-- Exercise directions --
Reproduce word for word the lines between those holding "(∀ isAdmin landed" and "IslandMarkers.iv_label v = z_label", inclusive, and nothing else from the data below.

*** Opening of Input material ***

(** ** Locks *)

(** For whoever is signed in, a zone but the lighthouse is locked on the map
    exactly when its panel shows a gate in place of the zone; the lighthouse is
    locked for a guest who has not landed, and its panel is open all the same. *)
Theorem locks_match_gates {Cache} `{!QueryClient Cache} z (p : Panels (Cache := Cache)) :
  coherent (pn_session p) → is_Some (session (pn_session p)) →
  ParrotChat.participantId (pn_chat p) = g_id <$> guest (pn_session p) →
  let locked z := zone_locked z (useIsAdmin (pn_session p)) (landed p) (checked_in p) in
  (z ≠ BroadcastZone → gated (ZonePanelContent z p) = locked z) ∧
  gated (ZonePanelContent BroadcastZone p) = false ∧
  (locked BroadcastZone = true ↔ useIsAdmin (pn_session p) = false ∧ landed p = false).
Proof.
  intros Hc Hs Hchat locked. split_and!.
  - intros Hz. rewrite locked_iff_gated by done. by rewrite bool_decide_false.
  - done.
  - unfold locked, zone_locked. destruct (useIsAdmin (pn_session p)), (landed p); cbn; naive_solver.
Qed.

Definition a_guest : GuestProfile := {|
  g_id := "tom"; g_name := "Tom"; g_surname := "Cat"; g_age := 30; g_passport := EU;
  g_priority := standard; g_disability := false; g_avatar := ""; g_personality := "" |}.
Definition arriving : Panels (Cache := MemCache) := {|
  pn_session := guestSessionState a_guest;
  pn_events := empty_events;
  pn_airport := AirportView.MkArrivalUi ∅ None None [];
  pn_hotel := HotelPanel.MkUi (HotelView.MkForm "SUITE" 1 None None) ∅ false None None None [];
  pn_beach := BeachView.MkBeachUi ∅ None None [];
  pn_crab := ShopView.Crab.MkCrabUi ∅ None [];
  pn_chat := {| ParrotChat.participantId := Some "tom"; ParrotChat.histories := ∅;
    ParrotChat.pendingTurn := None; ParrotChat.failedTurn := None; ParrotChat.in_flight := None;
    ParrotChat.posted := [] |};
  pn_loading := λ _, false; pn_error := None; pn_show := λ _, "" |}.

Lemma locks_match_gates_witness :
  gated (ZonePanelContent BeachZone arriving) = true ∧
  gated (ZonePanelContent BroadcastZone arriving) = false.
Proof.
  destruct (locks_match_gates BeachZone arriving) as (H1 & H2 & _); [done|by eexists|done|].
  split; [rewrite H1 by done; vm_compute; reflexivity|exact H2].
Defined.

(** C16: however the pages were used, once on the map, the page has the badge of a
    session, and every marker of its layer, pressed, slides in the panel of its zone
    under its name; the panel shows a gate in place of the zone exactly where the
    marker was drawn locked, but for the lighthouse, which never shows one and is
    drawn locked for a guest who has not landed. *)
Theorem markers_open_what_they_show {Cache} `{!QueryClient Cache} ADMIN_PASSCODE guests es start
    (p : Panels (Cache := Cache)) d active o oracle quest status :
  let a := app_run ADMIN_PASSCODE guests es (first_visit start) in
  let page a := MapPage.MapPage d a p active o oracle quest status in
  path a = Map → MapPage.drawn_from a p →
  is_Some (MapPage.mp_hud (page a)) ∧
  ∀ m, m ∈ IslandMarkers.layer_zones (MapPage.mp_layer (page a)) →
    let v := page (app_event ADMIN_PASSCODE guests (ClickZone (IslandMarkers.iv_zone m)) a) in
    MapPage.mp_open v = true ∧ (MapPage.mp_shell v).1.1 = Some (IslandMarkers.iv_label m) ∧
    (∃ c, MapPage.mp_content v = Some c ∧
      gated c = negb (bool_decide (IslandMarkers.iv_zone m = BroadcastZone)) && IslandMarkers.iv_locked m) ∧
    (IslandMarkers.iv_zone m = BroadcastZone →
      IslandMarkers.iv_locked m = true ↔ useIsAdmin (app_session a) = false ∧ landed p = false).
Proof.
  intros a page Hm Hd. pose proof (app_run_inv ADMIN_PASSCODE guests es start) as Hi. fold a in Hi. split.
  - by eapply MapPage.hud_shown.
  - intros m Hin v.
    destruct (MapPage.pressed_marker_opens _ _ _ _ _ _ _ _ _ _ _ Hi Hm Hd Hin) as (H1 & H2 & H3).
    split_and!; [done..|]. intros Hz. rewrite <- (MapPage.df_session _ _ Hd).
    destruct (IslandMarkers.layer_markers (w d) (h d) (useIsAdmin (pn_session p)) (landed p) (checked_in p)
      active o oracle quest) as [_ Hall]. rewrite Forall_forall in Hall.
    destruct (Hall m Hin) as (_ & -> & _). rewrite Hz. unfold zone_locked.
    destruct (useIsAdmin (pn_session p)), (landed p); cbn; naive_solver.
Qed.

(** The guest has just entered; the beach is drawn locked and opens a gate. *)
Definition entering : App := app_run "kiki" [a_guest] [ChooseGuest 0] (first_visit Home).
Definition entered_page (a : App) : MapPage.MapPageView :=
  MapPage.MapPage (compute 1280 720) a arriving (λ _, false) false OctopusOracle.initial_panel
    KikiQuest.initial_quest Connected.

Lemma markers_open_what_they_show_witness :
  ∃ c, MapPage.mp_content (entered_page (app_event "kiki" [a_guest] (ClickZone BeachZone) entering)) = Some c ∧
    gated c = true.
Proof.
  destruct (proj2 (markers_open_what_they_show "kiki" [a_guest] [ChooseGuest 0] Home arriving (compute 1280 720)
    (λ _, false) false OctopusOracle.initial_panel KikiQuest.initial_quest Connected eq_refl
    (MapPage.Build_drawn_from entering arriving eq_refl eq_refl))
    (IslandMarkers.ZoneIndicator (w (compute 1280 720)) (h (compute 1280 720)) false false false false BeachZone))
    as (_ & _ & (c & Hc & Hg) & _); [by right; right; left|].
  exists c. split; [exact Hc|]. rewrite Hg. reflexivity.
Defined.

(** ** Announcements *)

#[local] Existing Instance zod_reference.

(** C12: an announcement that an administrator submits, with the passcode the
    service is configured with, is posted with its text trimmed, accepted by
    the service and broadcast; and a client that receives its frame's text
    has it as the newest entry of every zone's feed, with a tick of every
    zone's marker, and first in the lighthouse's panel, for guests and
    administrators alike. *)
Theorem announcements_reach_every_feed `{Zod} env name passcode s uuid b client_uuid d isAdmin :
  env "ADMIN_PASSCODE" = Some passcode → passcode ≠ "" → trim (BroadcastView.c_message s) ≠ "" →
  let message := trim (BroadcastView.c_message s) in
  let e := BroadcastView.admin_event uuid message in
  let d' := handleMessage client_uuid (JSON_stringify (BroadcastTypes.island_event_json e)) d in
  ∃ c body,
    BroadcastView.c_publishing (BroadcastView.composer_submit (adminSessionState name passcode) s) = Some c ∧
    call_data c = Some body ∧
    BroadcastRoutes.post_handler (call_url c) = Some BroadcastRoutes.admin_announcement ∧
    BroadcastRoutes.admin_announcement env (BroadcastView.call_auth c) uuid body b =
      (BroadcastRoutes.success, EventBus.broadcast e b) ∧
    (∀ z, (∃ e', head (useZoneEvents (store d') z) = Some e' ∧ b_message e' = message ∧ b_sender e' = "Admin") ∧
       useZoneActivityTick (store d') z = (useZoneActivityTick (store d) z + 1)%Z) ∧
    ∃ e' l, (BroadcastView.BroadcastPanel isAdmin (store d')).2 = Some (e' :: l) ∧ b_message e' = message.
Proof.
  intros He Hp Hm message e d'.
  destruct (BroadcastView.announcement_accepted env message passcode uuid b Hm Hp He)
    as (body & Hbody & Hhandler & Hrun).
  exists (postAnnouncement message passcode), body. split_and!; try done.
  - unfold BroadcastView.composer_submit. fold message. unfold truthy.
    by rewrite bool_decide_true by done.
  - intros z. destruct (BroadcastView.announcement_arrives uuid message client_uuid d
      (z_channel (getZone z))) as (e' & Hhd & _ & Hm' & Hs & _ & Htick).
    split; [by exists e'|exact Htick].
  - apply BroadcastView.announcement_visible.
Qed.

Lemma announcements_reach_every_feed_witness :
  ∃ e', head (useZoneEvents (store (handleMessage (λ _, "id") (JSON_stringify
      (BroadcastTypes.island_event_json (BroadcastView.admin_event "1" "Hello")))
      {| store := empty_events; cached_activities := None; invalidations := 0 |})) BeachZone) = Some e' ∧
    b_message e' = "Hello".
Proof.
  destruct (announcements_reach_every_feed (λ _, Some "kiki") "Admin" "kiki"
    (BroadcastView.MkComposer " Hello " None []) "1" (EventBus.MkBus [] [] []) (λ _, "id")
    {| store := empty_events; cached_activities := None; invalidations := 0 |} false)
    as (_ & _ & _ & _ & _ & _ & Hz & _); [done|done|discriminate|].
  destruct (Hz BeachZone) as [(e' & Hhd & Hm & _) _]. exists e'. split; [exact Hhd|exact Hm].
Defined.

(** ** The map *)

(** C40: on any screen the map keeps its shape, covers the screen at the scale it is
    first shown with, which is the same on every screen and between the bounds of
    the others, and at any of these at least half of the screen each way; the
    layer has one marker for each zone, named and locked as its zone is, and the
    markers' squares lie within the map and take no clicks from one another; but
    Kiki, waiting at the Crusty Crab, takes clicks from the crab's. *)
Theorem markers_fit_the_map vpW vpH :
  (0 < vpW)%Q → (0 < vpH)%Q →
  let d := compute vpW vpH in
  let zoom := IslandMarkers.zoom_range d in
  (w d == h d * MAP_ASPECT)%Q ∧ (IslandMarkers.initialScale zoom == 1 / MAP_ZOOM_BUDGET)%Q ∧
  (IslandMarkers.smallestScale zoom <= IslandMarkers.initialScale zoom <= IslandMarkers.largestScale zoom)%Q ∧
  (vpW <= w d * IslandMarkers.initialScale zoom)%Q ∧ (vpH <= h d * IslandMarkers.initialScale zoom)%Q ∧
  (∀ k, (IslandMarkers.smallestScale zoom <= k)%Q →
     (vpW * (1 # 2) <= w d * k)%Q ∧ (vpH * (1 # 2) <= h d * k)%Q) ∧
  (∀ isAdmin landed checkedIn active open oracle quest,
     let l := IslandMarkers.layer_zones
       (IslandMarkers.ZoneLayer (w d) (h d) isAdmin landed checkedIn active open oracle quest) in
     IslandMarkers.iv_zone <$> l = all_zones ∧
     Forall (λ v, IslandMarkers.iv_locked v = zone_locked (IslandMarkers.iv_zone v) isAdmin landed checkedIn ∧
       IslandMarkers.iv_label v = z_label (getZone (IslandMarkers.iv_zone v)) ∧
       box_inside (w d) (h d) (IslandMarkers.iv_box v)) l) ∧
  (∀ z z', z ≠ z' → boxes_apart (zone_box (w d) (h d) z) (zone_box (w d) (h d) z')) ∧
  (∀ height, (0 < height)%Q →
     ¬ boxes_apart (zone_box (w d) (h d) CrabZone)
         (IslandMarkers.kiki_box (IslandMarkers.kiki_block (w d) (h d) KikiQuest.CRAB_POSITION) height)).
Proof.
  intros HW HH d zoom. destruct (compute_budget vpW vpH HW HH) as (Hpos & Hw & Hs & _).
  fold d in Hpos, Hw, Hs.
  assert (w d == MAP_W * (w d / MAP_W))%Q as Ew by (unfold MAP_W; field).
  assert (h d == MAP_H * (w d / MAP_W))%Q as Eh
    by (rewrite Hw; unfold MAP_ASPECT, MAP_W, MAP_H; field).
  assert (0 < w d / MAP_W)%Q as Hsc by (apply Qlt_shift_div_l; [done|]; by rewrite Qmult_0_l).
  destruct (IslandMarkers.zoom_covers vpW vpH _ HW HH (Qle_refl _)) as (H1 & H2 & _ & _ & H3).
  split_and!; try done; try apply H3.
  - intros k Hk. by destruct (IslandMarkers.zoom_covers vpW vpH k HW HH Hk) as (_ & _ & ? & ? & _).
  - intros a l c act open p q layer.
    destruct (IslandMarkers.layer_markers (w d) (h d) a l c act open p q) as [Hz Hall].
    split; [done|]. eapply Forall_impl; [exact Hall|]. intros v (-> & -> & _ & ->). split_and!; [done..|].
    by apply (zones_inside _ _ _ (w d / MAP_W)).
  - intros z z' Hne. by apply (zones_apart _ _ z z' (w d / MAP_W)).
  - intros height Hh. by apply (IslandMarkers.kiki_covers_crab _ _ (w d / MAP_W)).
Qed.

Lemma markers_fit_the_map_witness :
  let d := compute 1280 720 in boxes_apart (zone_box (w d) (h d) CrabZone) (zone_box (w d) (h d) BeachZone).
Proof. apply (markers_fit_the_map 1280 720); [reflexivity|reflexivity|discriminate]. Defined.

*** Close of Input material ***

-- Exercise result --
  (∀ isAdmin landed checkedIn active open oracle quest,
     let l := IslandMarkers.layer_zones
       (IslandMarkers.ZoneLayer (w d) (h d) isAdmin landed checkedIn active open oracle quest) in
     IslandMarkers.iv_zone <$> l = all_zones ∧
     Forall (λ v, IslandMarkers.iv_locked v = zone_locked (IslandMarkers.iv_zone v) isAdmin landed checkedIn ∧
       IslandMarkers.iv_label v = z_label (getZone (IslandMarkers.iv_zone v)) ∧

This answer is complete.